And if that wasn't bad enough we have a contemporary culture that disdains such work. Today any bright young man or woman (no doubt with visions of a generous benefits package dancing in their heads) will instead aspire to a career as a cubicle-dwelling corporate hamster -- jobs whose skills don't seem quite as transferable as previously thought, which many have discovered these last few years.

Note that the late Steve Jobs of Apple has explained that manufacturing will not return to this country. According to unamed Apple executives: "Going overseas, at this point, is their only option. One former executive described how the company relied upon a Chinese factory to revamp iPhone manufacturing just weeks before the device was due on shelves. Apple had redesigned the iPhone’s screen at the last minute, forcing an assembly line overhaul. New screens began arriving at the plant near midnight.

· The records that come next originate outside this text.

(** * PetMatch: [server/download_csv.py]

    A shallow embedding of the download script and the properties of its
    single operation, [download_csv], and of its entry point.

    The script runs on CPython with the [requests] library on a POSIX host
    with a UTF-8 locale: [os.path] is [posixpath], a text file opened with
    the default [newline] writes ['\n'] as it is, and standard output
    encodes what is printed as UTF-8, strictly.  Python values are modelled
    as follows.
    - [int]: [Z].
    - [bytes]: a list of [Z], each in [0, 256).
    - [str]: a list of code points ([Z]); a literal is written [py "..."],
      which decodes the UTF-8 bytes of the Rocq string.
    - the text of an exception, a reason phrase, a URL and the name of a
      charset: a Rocq string, the text in UTF-8, read with [py].  Such text
      holds no lone surrogate: the messages of the exceptions met here
      escape the file names and characters they quote.  A path and the text
      of a body are [str] and may hold some.
    - exceptions: a record of class, message and attached response; a
      computation is a function of the world (file system and standard
      output) to an outcome and a new world.
    - the [float] produced by [total_size / (1024 * 1024)]: a fraction, the
      dividend rounded to 53 bits over the divisor. *)

From Stdlib Require Import ZArith Lia List Ascii Bool.
From Stdlib Require String DecimalString DecimalPos.
Import String.StringSyntax.
Delimit Scope string_scope with string.
Bind Scope string_scope with String.string.
Arguments String.append (s1 s2)%_string.
From stdpp Require Import base option list gmap.

Import ListNotations.
Local Open Scope Z_scope.

(** ** Bytes and text *)

Abbreviation bytes := (list Z) (only parsing).
Abbreviation str := (list Z) (only parsing).

(** [U+FFFD], what a decoder run with [errors="replace"] puts in the place
    of bytes it cannot decode. *)
Definition REPLACEMENT : Z := 0xFFFD.

Module UTF8.

(** [str.encode('utf-8')] for one code point; [None] is
    [UnicodeEncodeError] (a lone surrogate). *)
Definition encode_cp (c : Z) : option bytes :=
  if c <? 0 then None
  else if c <? 0x80 then Some [c]
  else if c <? 0x800 then Some [0xC0 + c / 64; 0x80 + c mod 64]
  else if c <? 0x10000 then
    if (0xD800 <=? c) && (c <=? 0xDFFF) then None
    else Some [0xE0 + c / 4096; 0x80 + (c / 64) mod 64; 0x80 + c mod 64]
  else if c <? 0x110000 then
    Some [0xF0 + c / 262144; 0x80 + (c / 4096) mod 64;
          0x80 + (c / 64) mod 64; 0x80 + c mod 64]
  else None.

(** [s.encode('utf-8')]: the whole string or an error. *)
Fixpoint encode (s : str) : option bytes :=
  match s with
  | [] => Some []
  | c :: r =>
      match encode_cp c, encode r with
      | Some b, Some bs => Some (b ++ bs)
      | _, _ => None
      end
  end.

(** The state of the incremental decoder between two bytes: nothing
    pending, or a sequence that has begun, with the bits read so far, the
    number of continuation bytes still to come and the range allowed for
    the next one. *)
Inductive dstate :=
| Idle
| Pending (acc : Z) (need : nat) (lo hi : Z).

(** A byte met with nothing pending. *)
Definition start (b : Z) : dstate * str :=
  if (0 <=? b) && (b <? 0x80) then (Idle, [b])
  else if (0xC2 <=? b) && (b <=? 0xDF) then (Pending (b - 0xC0) 0 0x80 0xBF, [])
  else if b =? 0xE0 then (Pending (b - 0xE0) 1 0xA0 0xBF, [])
  else if b =? 0xED then (Pending (b - 0xE0) 1 0x80 0x9F, [])
  else if (0xE1 <=? b) && (b <=? 0xEF) then (Pending (b - 0xE0) 1 0x80 0xBF, [])
  else if b =? 0xF0 then (Pending (b - 0xF0) 2 0x90 0xBF, [])
  else if b =? 0xF4 then (Pending (b - 0xF0) 2 0x80 0x8F, [])
  else if (0xF1 <=? b) && (b <=? 0xF3) then (Pending (b - 0xF0) 2 0x80 0xBF, [])
  else (Idle, [REPLACEMENT]).

(** One byte through the decoder.  A byte that cannot continue the pending
    sequence ends it with one [U+FFFD] and is then read afresh. *)
Definition step (st : dstate) (b : Z) : dstate * str :=
  match st with
  | Idle => start b
  | Pending acc need lo hi =>
      if (lo <=? b) && (b <=? hi) then
        let acc' := acc * 64 + (b - 0x80) in
        match need with
        | O => (Idle, [acc'])
        | S n => (Pending acc' n 0x80 0xBF, [])
        end
      else
        let '(st', out) := start b in (st', REPLACEMENT :: out)
  end.

(** [decoder.decode(b"", final=True)]: a sequence cut short is replaced. *)
Definition final (st : dstate) : str :=
  match st with
  | Idle => []
  | Pending _ _ _ _ => [REPLACEMENT]
  end.

(** Well-formed UTF-8 (the Unicode standard's table of well-formed byte
    sequences), as a check on the bytes alone. *)
Definition cont (b : Z) : bool := (0x80 <=? b) && (b <=? 0xBF).

Fixpoint wf (bs : bytes) : bool :=
  match bs with
  | [] => true
  | b0 :: r0 =>
      if (0 <=? b0) && (b0 <? 0x80) then wf r0
      else if (0xC2 <=? b0) && (b0 <=? 0xDF) then
        match r0 with
        | b1 :: r1 => cont b1 && wf r1
        | _ => false
        end
      else if (0xE0 <=? b0) && (b0 <=? 0xEF) then
        match r0 with
        | b1 :: b2 :: r2 =>
            (if b0 =? 0xE0 then (0xA0 <=? b1) && (b1 <=? 0xBF)
             else if b0 =? 0xED then (0x80 <=? b1) && (b1 <=? 0x9F)
             else cont b1)
            && cont b2 && wf r2
        | _ => false
        end
      else if (0xF0 <=? b0) && (b0 <=? 0xF4) then
        match r0 with
        | b1 :: b2 :: b3 :: r3 =>
            (if b0 =? 0xF0 then (0x90 <=? b1) && (b1 <=? 0xBF)
             else if b0 =? 0xF4 then (0x80 <=? b1) && (b1 <=? 0x8F)
             else cont b1)
            && cont b2 && cont b3 && wf r3
        | _ => false
        end
      else false
  end.

End UTF8.

(** ** Codecs

    What [codecs.getincrementaldecoder(name)(errors="replace")] gives for
    the codecs that read their input byte by byte and, with
    [errors="replace"], never raise (UTF-8, ISO-8859-1, ASCII, the code
    pages): a decoder with a state, fed the bytes in order, and flushed at
    the end. *)
Record codec : Type := Codec {
  dec_state : Type;
  dec_init : dec_state;
  dec_step : dec_state -> Z -> dec_state * str;
  dec_final : dec_state -> str
}.

Definition utf_8 : codec :=
  {| dec_state := UTF8.dstate; dec_init := UTF8.Idle;
     dec_step := UTF8.step; dec_final := UTF8.final |}.

(** ISO-8859-1: every byte is the code point of the same number. *)
Definition latin_1 : codec :=
  {| dec_state := unit; dec_init := tt;
     dec_step := fun _ b => (tt, [b]); dec_final := fun _ => [] |}.

(** Any other codec, taken as Python has it: [decoder.decode(input, final)]
    works on a chunk at a time, so that what comes out may depend on where
    the chunks are cut (punycode), and may raise [UnicodeError] in spite of
    [errors="replace"] (UTF-16 without a byte order mark); so may
    [str(content, encoding, errors="replace")] on the whole content.  An
    error is given by its message. *)
Record decoder : Type := Decoder {
  d_state : Type;
  d_init : d_state;
  d_decode : d_state -> bytes -> bool -> (d_state * str) + String.string;
  d_whole : bytes -> str + String.string
}.

(** [decoder.decode(chunk)]: the chunk's bytes through the decoder. *)
Fixpoint decode_chunk (c : codec) (st : dec_state c) (chunk : bytes)
  : dec_state c * str :=
  match chunk with
  | [] => (st, [])
  | b :: r =>
      let '(st1, out1) := dec_step c st b in
      let '(st2, out2) := decode_chunk c st1 r in
      (st2, out1 ++ out2)
  end.

(** [str(content, encoding, errors="replace")]: all at once. *)
Definition decode (c : codec) (content : bytes) : str :=
  let '(st, out) := decode_chunk c (dec_init c) content in
  out ++ dec_final c st.

(** Literals. *)
Fixpoint bytes_of_string (s : String.string) : bytes :=
  match s with
  | String.EmptyString => []
  | String.String a r => Z.of_N (N_of_ascii a) :: bytes_of_string r
  end.

Arguments bytes_of_string s%_string.

Definition py (s : String.string) : str := decode utf_8 (bytes_of_string s).
Arguments py s%_string : simpl never.

Definition nonempty {A} (l : list A) : bool :=
  match l with [] => false | _ => true end.

Definition nonempty_string (s : String.string) : bool :=
  match s with String.EmptyString => false | _ => true end.

Infix "+++" := String.append (right associativity, at level 60).

(** ** Numbers as text *)

(** [str(n)] for an [int], in UTF-8 and as a [str]. *)
Definition string_of_int (n : Z) : String.string :=
  DecimalString.NilZero.string_of_int (Z.to_int n).

Definition str_of_int (n : Z) : str := bytes_of_string (string_of_int n).

(** Four hexadecimal digits, as in ['\\u%04x']. *)
Definition hex_digit (d : Z) : Ascii.ascii :=
  ascii_of_N (Z.to_N (if d <? 10 then 48 + d else 87 + d)).

Definition hex4 (c : Z) : String.string :=
  String.String (hex_digit (c / 4096 mod 16))
    (String.String (hex_digit (c / 256 mod 16))
       (String.String (hex_digit (c / 16 mod 16))
          (String.String (hex_digit (c mod 16)) String.EmptyString))).

(** Where the UTF-8 encoder stops: the position of the first code point it
    cannot encode, that code point, and the end of the run of such code
    points. *)
Fixpoint unencodable_run (s : str) : Z :=
  match s with
  | [] => 0
  | c :: r =>
      match UTF8.encode_cp c with
      | None => 1 + unencodable_run r
      | Some _ => 0
      end
  end.

Fixpoint encode_error_at (s : str) (i : Z) : option (Z * Z * Z) :=
  match s with
  | [] => None
  | c :: r =>
      match UTF8.encode_cp c with
      | Some _ => encode_error_at r (i + 1)
      | None => Some (i, c, i + 1 + unencodable_run r)
      end
  end.

(** [str(e)] for the [UnicodeEncodeError] of encoding [s] as UTF-8. *)
Definition encode_error_msg (s : str) : String.string :=
  match encode_error_at s 0 with
  | Some (i, c, j) =>
      if j =? i + 1 then
        ("'utf-8' codec can't encode character '\u" +++ hex4 c
         +++ "' in position " +++ string_of_int i
         +++ ": surrogates not allowed")%string
      else
        ("'utf-8' codec can't encode characters in position "
         +++ string_of_int i +++ "-" +++ string_of_int (j - 1)
         +++ ": surrogates not allowed")%string
  | None => ""%string
  end.

(** The integer nearest to [a / d] for [d > 0], a tie going to the even
    one. *)
Definition round_half_even (a d : Z) : Z :=
  let q := a / d in
  let r := a mod d in
  if 2 * r <? d then q
  else if d <? 2 * r then q + 1
  else if Z.even q then q else q + 1.

(** A nonnegative [int] as the nearest double: itself below [2^53], above
    it rounded to 53 significant bits. *)
Definition round53 (n : Z) : Z :=
  if n <? 2 ^ 53 then n
  else let k := Z.log2 n - 52 in round_half_even n (2 ^ k) * 2 ^ k.

(** A double that is a fraction [fnum / fden]. *)
Record float := Float { fnum : Z; fden : Z }.

(** [a / b] on nonnegative [int]s, for [b] a power of two, as here
    ([1024 * 1024]): the correctly rounded quotient is the rounded dividend
    over [b].  A dividend of [2^1024] and more, where Python raises
    [OverflowError], is beyond any count of bytes written. *)
Definition truediv (a b : Z) : float := {| fnum := round53 a; fden := b |}.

A foreman immediately roused 8,000 workers inside the company’s dormitories, according to the executive. Each employee was given a biscuit and a cup of tea, guided to a workstation and within half an hour started a 12-hour shift fitting glass screens into beveled frames. Within 96 hours, the plant was producing over 10,000 iPhones a day.

“The speed and flexibility is breathtaking,” the executive said. “There’s no American plant that can match that.”

We Americans cannot compete as workers in this new global market, for we are unwilling to work for a couple dollars a day WHILST LIVING IN A FACTORY DORMITORY. I don't believe that such living arrangements have been common in this country since the early days of the old Amoskeag Mills in the Jackson administration.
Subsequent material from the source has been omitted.